→ SOURCE DATA
(** *** Rendering (lines 13-124) *)

Lemma activityCard_shape (name : string) (details : Details) (ps : list string) :
  participants details = Present ps ->
  activityCard name details
  = Normal (Element "div" "activity-card" "" "" None
              [Markup (basic_info name details
                         (minus (ToNumber (max_participants details)) (List.length ps)));
               Element "p" "" "" "" None [Markup "<strong>Participants:</strong>"];
               participantsList name details]).
Proof.
  intros Hps. unfold activityCard. rewrite (spotsLeft_present _ _ Hps).
  cbn [createElement set_className set_innerHTML appendChild].
  remember (basic_info name details _) as html eqn:Hhtml.
  assert (Hne : parsed_nodes html = [Markup html]).
  { subst html. unfold basic_info, newline. reflexivity. }
  rewrite Hne. reflexivity.
Qed.

Lemma activityCard_throws (name : string) (details : Details) (e : Exception) :
  activityCard name details = Throw e ->
  e = TypeError /\ ~ has_participants (name, details).
Proof.
  intros Hthrow. destruct (participants details) as [| | ps] eqn:Hps.
  - unfold activityCard, spotsLeft in Hthrow. rewrite Hps in Hthrow.
    cbn in Hthrow. injection Hthrow as <-. split; [reflexivity |].
    intros [qs Hqs]. cbn in Hqs. congruence.
  - unfold activityCard, spotsLeft in Hthrow. rewrite Hps in Hthrow.
    cbn in Hthrow. injection Hthrow as <-. split; [reflexivity |].
    intros [qs Hqs]. cbn in Hqs. congruence.
  - rewrite (activityCard_shape _ _ _ Hps) in Hthrow. discriminate Hthrow.
Qed.

Lemma activityCard_without_participants (name : string) (details : Details) :
  ~ has_participants (name, details) -> activityCard name details = Throw TypeError.
Proof.
  intros Hnone. destruct (activityCard name details) as [card | e] eqn:Hcard.
  - exfalso. apply Hnone. destruct (participants details) as [| | ps] eqn:Hps.
    + unfold activityCard, spotsLeft in Hcard. rewrite Hps in Hcard. discriminate Hcard.
    + unfold activityCard, spotsLeft in Hcard. rewrite Hps in Hcard. discriminate Hcard.
    + exists ps. exact Hps.
  - destruct (activityCard_throws _ _ _ Hcard) as [-> _]. reflexivity.
Qed.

→ YOUR ASSIGNMENT
Return exactly, please, the lines of the material from the first one down to and including the line where "(minus (ToNumber (max_participants" appears.

→ SOLUTION TO THE PROBLEM
(** *** Rendering (lines 13-124) *)

Lemma activityCard_shape (name : string) (details : Details) (ps : list string) :
  participants details = Present ps ->
  activityCard name details
  = Normal (Element "div" "activity-card" "" "" None
              [Markup (basic_info name details
                         (minus (ToNumber (max_participants details)) (List.length ps)));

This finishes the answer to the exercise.